TRY IT> All that should come back is the lines of the data below from the one containing "rewrite query_vector_length, Hsel. done." to the one containing "of length 4", inclusive, exactly as they stand.

INFORMATION GIVEN>
Record TitleBar : Type := MkTitleBar {
  this_options : options;
  titlebarElement : element;
  listeners : list (target * string * method)
}.

Record state : Type := State {
  this : TitleBar;
  win : window
}.

(** ** Method bodies as state transformers *)

Inductive error : Type :=
  | TypeError (msg : string)
  | NotFoundError.

Inductive completion (A : Type) : Type :=
  | Normal (a : A)
  | Throw (e : error).
Arguments Normal {A} a.
Arguments Throw {A} e.

Record outcome (A : Type) : Type := Outcome {
  result : completion A;
  emitted : list string;
  final : state
}.
Arguments Outcome {A} _ _ _.
Arguments result {A} _.
Arguments emitted {A} _.
Arguments final {A} _.

Definition M (A : Type) : Type := state → outcome A.

Definition ret {A} (a : A) : M A := λ s, Outcome (Normal a) [] s.

Definition bind {A B} (m : M A) (k : A → M B) : M B := λ s,
  match m s with
  | Outcome (Normal a) ev s' =>
      match k a s' with
      | Outcome r ev' s'' => Outcome r (ev ++ ev') s''
      end
  | Outcome (Throw e) ev s' => Outcome (Throw e) ev s'
  end.

Definition throw {A} (e : error) : M A := λ s, Outcome (Throw e) [] s.

#[global] Instance M_ret : MRet M := @ret.
#[global] Instance M_bind : MBind M := λ A B k m, bind m k.

Definition get : M state := λ s, Outcome (Normal s) [] s.
Definition put (s : state) : M unit := λ _, Outcome (Normal tt) [] s.
Definition modify (f : state → state) : M unit := λ s, Outcome (Normal tt) [] (f s).

(** [if (b) { m }]. *)
Definition when (b : bool) (m : M unit) : M unit := if b then m else ret tt.

(** EventEmitter.emit. *)
Definition emit (name : string) : M unit := λ s, Outcome (Normal tt) [name] s.

(** *** Field updates *)

Definition with_element (f : element → element) (s : state) : state :=
  State (MkTitleBar (this_options (this s)) (f (titlebarElement (this s)))
                    (listeners (this s)))
        (win s).

Definition with_options (f : options → options) (s : state) : state :=
  State (MkTitleBar (f (this_options (this s))) (titlebarElement (this s))
                    (listeners (this s)))
        (win s).

Definition with_window (f : window → window) (s : state) : state :=
  State (this s) (f (win s)).

Definition with_listener (l : target * string * method) (s : state) : state :=
  State (MkTitleBar (this_options (this s)) (titlebarElement (this s))
                    (listeners (this s) ++ [l]))
        (win s).

Definition set_classList (f : list string → list string) (e : element) : element :=
  Element (node e) (f (classList e)) (backgroundColor e) (title_innerText e)
          (title_color e) (icon_backgroundImage e) (rect_fill e) (path_fill e)
          (polygon_fill e).

Definition set_backgroundColor (v : string) (e : element) : element :=
  Element (node e) (classList e) v (title_innerText e)
          (title_color e) (icon_backgroundImage e) (rect_fill e) (path_fill e)
          (polygon_fill e).

Definition set_title_innerText (v : string) (e : element) : element :=
  Element (node e) (classList e) (backgroundColor e) v
          (title_color e) (icon_backgroundImage e) (rect_fill e) (path_fill e)
          (polygon_fill e).

Definition set_title_color (v : string) (e : element) : element :=
  Element (node e) (classList e) (backgroundColor e) (title_innerText e)
          v (icon_backgroundImage e) (rect_fill e) (path_fill e)
          (polygon_fill e).

Definition set_icon_backgroundImage (v : string) (e : element) : element :=
  Element (node e) (classList e) (backgroundColor e) (title_innerText e)
          (title_color e) v (rect_fill e) (path_fill e)
          (polygon_fill e).

Definition set_rect_fill (v : string) (e : element) : element :=
  Element (node e) (classList e) (backgroundColor e) (title_innerText e)
          (title_color e) (icon_backgroundImage e) v (path_fill e)
          (polygon_fill e).

Definition set_path_fill (v : string) (e : element) : element :=
  Element (node e) (classList e) (backgroundColor e) (title_innerText e)
          (title_color e) (icon_backgroundImage e) (rect_fill e) v
          (polygon_fill e).

Definition set_polygon_fill (v : string) (e : element) : element :=
  Element (node e) (classList e) (backgroundColor e) (title_innerText e)
          (title_color e) (icon_backgroundImage e) (rect_fill e) (path_fill e)
          v.

Definition set_maximized (v : value) (o : options) : options :=
  Options (icon o) (title o) (color o) (backgroundColor_opt o) (darkMode o)
          (draggable o) (fullscreen o) v.

Definition set_fullscreen (v : value) (o : options) : options :=
  Options (icon o) (title o) (color o) (backgroundColor_opt o) (darkMode o)
          (draggable o) v (maximized o).

Definition set_body_classList (f : list string → list string) (w : window) : window :=
  Window (parent w) (f (body_classList w)) (styles w) (childNodes w)
         (next_node w).

Definition set_childNodes
    (f : gmap container (list nat) → gmap container (list nat))
    (w : window) : window :=
  Window (parent w) (body_classList w) (styles w) (f (childNodes w))
         (next_node w).

(** A read of [this.options]. *)
Definition opt (f : options → value) : M value :=
  s ← get; mret (f (this_options (this s))).

(** ** The class *)

Section TitleBar.

(** The two assets read on lines 25 and 26. *)
Variable titlebarStylesheet : string.
Variable titlebarView : markup.

(** domify: a new node of the document, rendered from the markup. *)
Definition domify (m : markup) (w : window) : element * window :=
  (Element (next_node w) (m_classList m) (m_backgroundColor m)
           (m_title_innerText m) (m_title_color m)
           (m_icon_backgroundImage m) (m_rect_fill m) (m_path_fill m)
           (m_polygon_fill m),
   Window (parent w) (body_classList w) (styles w) (childNodes w)
          (S (next_node w))).

Definition setIcon (icon : value) : M unit :=
  modify (with_element
            (set_icon_backgroundImage ("url(" +:+ to_string icon +:+ ")"))).

Definition setTitle (title : value) : M unit :=
  modify (with_element (set_title_innerText (to_dom_string title))).

Definition close : M unit := emit "close".

Definition minimize : M unit := emit "minimize".

Definition maximize : M unit :=
  modify (with_element (set_classList (token_add "maximized")));;
  emit "maximize".

Definition restore : M unit :=
  modify (with_element (set_classList (token_remove "maximized")));;
  emit "restore".

Definition resize : M unit :=
  m ← opt maximized;
  when (truthy m) restore;;
  m ← opt maximized;
  when (negb (truthy m)) maximize;;
  m ← opt maximized;
  modify (with_options (set_maximized (VBool (negb (truthy m))))).

Definition init : M unit :=
  d ← opt draggable;
  when (truthy d)
    (modify (with_element (set_classList (token_add "draggable"))));;
  i ← opt icon;
  when (truthy i) (setIcon i);;
  t ← opt title;
  when (truthy t) (setTitle t);;
  modify (with_listener (Root, "dblclick", MResize));;
  modify (with_listener (MinimizeButton, "click", MMinimize));;
  modify (with_listener (ResizeButton, "click", MResize));;
  modify (with_listener (CloseButton, "click", MClose)).

(** [new TitleBar(options)]; [None] is a call without argument.  The
    widget is the receiver of the state reached. *)
Definition constructor (options : option config) (w : window) : outcome unit :=
  let o := default empty_config options in
  let el := domify titlebarView w in
  init (State (MkTitleBar
                 (Options (c_icon o) (c_title o) (c_color o)
                          (c_backgroundColor o) (c_darkMode o)
                          (c_draggable o) (c_fullscreen o) VUndefined)
                 el.1 [])
              el.2).

(** [onDoubleclick(event)]; [t] is the control that contains
    [event.target], or [Root] when none of the three does. *)
Definition onDoubleclick (t : target) : M unit :=
  when (negb (bool_decide (t = MinimizeButton)
              || bool_decide (t = ResizeButton)
              || bool_decide (t = CloseButton)))
       resize.

(** [appendTo(context)]; [None] is a call without argument.  The method
    returns its receiver. *)
Definition appendTo (context : option container) : M unit :=
  let context := default Body context in
  d ← opt darkMode;
  when (strict_neq d (VBool false))
    (modify (with_window (set_body_classList (token_add "titlebar-light"))));;
  c ← opt color;
  when (truthy c)
    (modify (with_element (set_title_color (to_dom_string c)));;
     modify (with_element (set_rect_fill (to_dom_string c)));;
     modify (with_element (set_path_fill (to_dom_string c)));;
     modify (with_element (set_polygon_fill (to_dom_string c))));;
  b ← opt backgroundColor_opt;
  when (truthy b)
    (modify (with_element (set_backgroundColor (to_dom_string b))));;
  modify (with_window (defaultCss "titlebar" titlebarStylesheet));;
  s ← get;
  modify (with_window
            (set_childNodes
               (appendChild context (node (titlebarElement (this s)))))).

(** [destroy()]: [parent] is not bound in the method, the class or the
    module, so it is the global. *)
Definition destroy : M unit :=
  s ← get;
  match parent (win s) with
  | None => throw (TypeError "parent.removeChild is not a function")
  | Some c =>
      let n := node (titlebarElement (this s)) in
      if bool_decide (n ∈ children c (win s))
      then modify (with_window (set_childNodes (removeChild c n)))
      else throw NotFoundError
  end.

(** The listeners registered by [init]. *)
Definition handler (m : method) : M unit :=
  match m with
  | MResize => resize
  | MMinimize => minimize
  | MClose => close
  end.

(** An event of type [type] fired on [t]: the listeners registered on [t]
    for that type run in the order of registration, then, as the event
    bubbles, those registered on the root. *)
Definition listeners_on (t : target) (type : string) (s : state) : list method :=
  (filter (λ l, l.1 = (t, type)) (listeners (this s))).*2.

Definition dispatch (t : target) (type : string) : M unit := λ s,
  let on_target := listeners_on t type s in
  let on_root := if decide (t = Root) then [] else listeners_on Root type s in
  foldr (λ m k, handler m ;; k) (mret tt) (on_target ++ on_root) s.

(** *** Calls from the host *)

Inductive call : Type :=
  | Minimize
  | Maximize
  | Restore
  | Resize
  | Close
  | AppendTo (context : option container)
  | Destroy
  | SetIcon (icon : value)
  | SetTitle (title : value).

Definition invoke (c : call) : M unit :=
  match c with
  | Minimize => minimize
  | Maximize => maximize
  | Restore => restore
  | Resize => resize
  | Close => close
  | AppendTo context => appendTo context
  | Destroy => destroy
  | SetIcon icon => setIcon icon
  | SetTitle title => setTitle title
  end.

(** A host that makes the calls one after the other, going on after a
    call that throws: what each call did, and the state at the end. *)
Fixpoint run (cs : list call) (s : state)
    : list (completion unit * list string) * state :=
  match cs with
  | [] => ([], s)
  | c :: cs' =>
      let o := invoke c s in
      let r := run cs' (final o) in
      ((result o, emitted o) :: r.1, r.2)
  end.

(** The state a new widget is in. *)
Definition fresh (options : option config) (w : window) : state :=
  final (constructor options w).

End TitleBar.
(** C5, amended: when no row of the table matches the identity the call
    raises a ValueError from the library's array validation (0 features
    in the empty query vector, or 0 samples when the table itself is
    empty) and leaves the world as it was, so nothing is printed; the
    failure is not of kind NotFound. *)
Theorem similarity_comp_absent_identity df p s w T :
  globals w !! df = Some T →
  filter (λ r, matches p s r = true) T = [] →
  ∃ why,
    similarity_comp df p s w = (Raise (ValueError why), w) ∧
    (T ≠ [] → why = ZeroFeatures) ∧
    (T = [] → why = ZeroSamples) ∧
    ¬ fails_with NotFound (similarity_comp df p s w).1.
Proof.
  intros HT Hsel. destruct T as [|r T].
  - exists ZeroSamples. rewrite similarity_comp_empty_table by done.
    repeat split; try done. intros (e & He & Hk). by simplify_eq/=.
  - exists ZeroFeatures. rewrite (similarity_comp_no_match _ _ _ _ _ HT) by done.
    repeat split; try done. intros (e & He & Hk). by simplify_eq/=.
Qed.

Lemma similarity_comp_absent_identity_witness :
  ∃ why,
    similarity_comp "fw" (PyStr "A") (PyStr "1920") (world_of demo) =
      (Raise (ValueError why), world_of demo) ∧
    (demo ≠ [] → why = ZeroFeatures) ∧
    (demo = [] → why = ZeroSamples) ∧
    ¬ fails_with NotFound
        (similarity_comp "fw" (PyStr "A") (PyStr "1920") (world_of demo)).1.
Proof.
  apply (similarity_comp_absent_identity "fw" (PyStr "A") (PyStr "1920")
           (world_of demo) demo).
  - reflexivity.
  - reflexivity.
Defined.

(** ** The neighbour count against the table size *)

Lemma kneighbors_too_many rad (T : DataFrame) (q : list Q) :
  length q = 4 → T ≠ [] → length T < 10 →
  kneighbors {| params := {| n_neighbors := 10; radius := rad |};
                fit_X := features <$> T |} [q] 10
  = Raise (ValueError (TooManyNeighbors (length T) 10)).
Proof.
  intros Hq Hne HN. unfold kneighbors. simpl. rewrite Hq, length_fmap.
  destruct T as [|r T]; [done|]. simpl.
  by rewrite bool_decide_eq_true_2 by (simpl in HN; lia).
Qed.

Lemma similarity_comp_small_table df p s w T r0 :
  globals w !! df = Some T →
  filter (λ r, matches p s r = true) T = [r0] →
  length T < 10 →
  similarity_comp df p s w =
    (Raise (ValueError (TooManyNeighbors (length T) 10)), w).
Proof.
  intros HT Hsel HN. unfold similarity_comp.
  assert (T ≠ []) as Hne by (by intros ->).
  rewrite (similarity_comp_run _ _ _ _ _ T HT), fit_table by done.
  rewrite kneighbors_too_many; [done| |done..].
  rewrite query_vector_length, Hsel. done.
Qed.


Lemma rows_by_position (T : DataFrame) (d : Row) (idxs : list nat)
    (rows : list Row) :
  Forall2 (λ i r, T !! i = Some r) idxs rows →
  rows = (λ i, default d (T !! i)) <$> idxs.
Proof.
  induction 1 as [|i r idxs rows Hi _ IH]; [done|].
  rewrite fmap_cons, Hi. simpl. by f_equal.
Qed.






(** ** Repeated identities *)

Lemma kneighbors_wrong_length rad (T : DataFrame) (q : list Q) :
  T ≠ [] → length q ≠ 0 → length q ≠ 4 →
  kneighbors {| params := {| n_neighbors := 10; radius := rad |};
                fit_X := features <$> T |} [q] 10
  = Raise (ValueError (IncompatibleDimension (length q) 4)).
Proof.
  intros Hne H0 H4. unfold kneighbors. simpl.
  rewrite (bool_decide_eq_false_2 (length q = 0)) by done.
  destruct T as [|r T]; [done|]. simpl.
  by rewrite bool_decide_eq_true_2.
Qed.

(** C9: when m > 1 rows match the identity, the query handed to the
    search is the concatenation of the feature vectors of all m matches,
    of length 4 m, which is not the fitted dimension 4 and is not the
    vector of the first match; the search raises instead of returning
    neighbours, the call raises a ValueError and prints nothing, and on a
    table of at least ten rows that error is the dimension mismatch
    between 4 m and 4. *)
Theorem similarity_comp_repeated_identity df p s w T :
  globals w !! df = Some T →
  1 < length (filter (λ r, matches p s r = true) T) →
  let m := length (filter (λ r, matches p s r = true) T) in
  query_vector T p s =
    concat (features <$> filter (λ r, matches p s r = true) T) ∧
  length (query_vector T p s) = 4 * m ∧
  length (query_vector T p s) ≠ 4 ∧
  (∀ r1, head (filter (λ r, matches p s r = true) T) = Some r1 →
         query_vector T p s ≠ features r1) ∧
  (∀ rad, ∃ why,
     kneighbors {| params := {| n_neighbors := 10; radius := rad |};
                   fit_X := features <$> T |} [query_vector T p s] 10
     = Raise (ValueError why)) ∧
  (∃ why, similarity_comp df p s w = (Raise (ValueError why), w)) ∧
  (10 ≤ length T →
     similarity_comp df p s w =
       (Raise (ValueError (IncompatibleDimension (4 * m) 4)), w)).
Proof.
  intros HT Hm m.
  pose proof (query_vector_length T p s) as Hlen. fold m in Hlen.
  assert (T ≠ []) as Hne by (intros ->; simpl in Hm; lia).
  assert (∀ rad,
            kneighbors {| params := {| n_neighbors := 10; radius := rad |};
                          fit_X := features <$> T |} [query_vector T p s] 10
            = Raise (ValueError (IncompatibleDimension (4 * m) 4))) as Hbig.
  { intros rad. rewrite <- Hlen. apply kneighbors_wrong_length; [done|lia..]. }
  split; [done|]. split; [done|]. split; [lia|]. split.
  { intros r1 _ Hq. rewrite Hq in Hlen. simpl in Hlen. lia. }
  split. { intros rad. eexists. apply Hbig. }
  assert (∀ why,
            kneighbors {| params := {| n_neighbors := 10; radius := 4 # 10 |};
                          fit_X := features <$> T |} [query_vector T p s] 10
            = Raise (ValueError why) →
            similarity_comp df p s w = (Raise (ValueError why), w)) as Hrun.
  { intros why Hk. unfold similarity_comp.
    rewrite (similarity_comp_run _ _ _ _ _ T HT), fit_table by done.
    by rewrite Hk. }
  split.
  - eexists. apply Hrun, Hbig.
  - intros HN. apply Hrun, Hbig.
Qed.

Lemma similarity_comp_repeated_identity_witness :
  similarity_comp "fw" (PyStr "A") (PyInt 1920) (world_of doubled) =
    (Raise (ValueError (IncompatibleDimension 8 4)), world_of doubled).
Proof.
  apply (similarity_comp_repeated_identity "fw" (PyStr "A") (PyInt 1920)
           (world_of doubled) doubled).
  - reflexivity.
  - vm_compute. lia.
  - vm_compute. lia.
Defined.

(** ** The identity filter *)

(** C10: the filter converts the player argument with [str] and
    compares the season argument as it is.  A row matches exactly when
    its player cell equals the string form of the player argument and its
    season cell equals the season argument; so an integer argument
    matches a player stored as its digits, while a season stored as the
    integer z is matched by the integer z and not by the text of its
    digits. *)
Theorem matches_player_coerced_season_exact (p s : PyVal) (r : Row) (z : Z) :
  (matches p s r = true ↔ player r = str p ∧ season r = s) ∧
  matches (PyInt z) (season r)
    (mkRow (pretty z) (season r) (c0 r) (c1 r) (c2 r) (c3 r)) = true ∧
  matches (PyStr (player r)) (PyInt z)
    (mkRow (player r) (PyInt z) (c0 r) (c1 r) (c2 r) (c3 r)) = true ∧
  matches (PyStr (player r)) (PyStr (pretty z))
    (mkRow (player r) (PyInt z) (c0 r) (c1 r) (c2 r) (c3 r)) = false.
Proof.
  split; [|split; [|split]].
  - rewrite matches_identity. unfold identity. split; [by intros [= -> ->]|].
    by intros [-> ->].
  - by apply matches_identity.
  - by apply matches_identity.
  - unfold matches. simpl. apply andb_false_r.
Qed.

EXPECTED ANSWER>
  rewrite query_vector_length, Hsel. done.
Qed.


Lemma rows_by_position (T : DataFrame) (d : Row) (idxs : list nat)
    (rows : list Row) :
  Forall2 (λ i r, T !! i = Some r) idxs rows →
  rows = (λ i, default d (T !! i)) <$> idxs.
Proof.
  induction 1 as [|i r idxs rows Hi _ IH]; [done|].
  rewrite fmap_cons, Hi. simpl. by f_equal.
Qed.






(** ** Repeated identities *)

Lemma kneighbors_wrong_length rad (T : DataFrame) (q : list Q) :
  T ≠ [] → length q ≠ 0 → length q ≠ 4 →
  kneighbors {| params := {| n_neighbors := 10; radius := rad |};
                fit_X := features <$> T |} [q] 10
  = Raise (ValueError (IncompatibleDimension (length q) 4)).
Proof.
  intros Hne H0 H4. unfold kneighbors. simpl.
  rewrite (bool_decide_eq_false_2 (length q = 0)) by done.
  destruct T as [|r T]; [done|]. simpl.
  by rewrite bool_decide_eq_true_2.
Qed.

(** C9: when m > 1 rows match the identity, the query handed to the
    search is the concatenation of the feature vectors of all m matches,
    of length 4 m, which is not the fitted dimension 4 and is not the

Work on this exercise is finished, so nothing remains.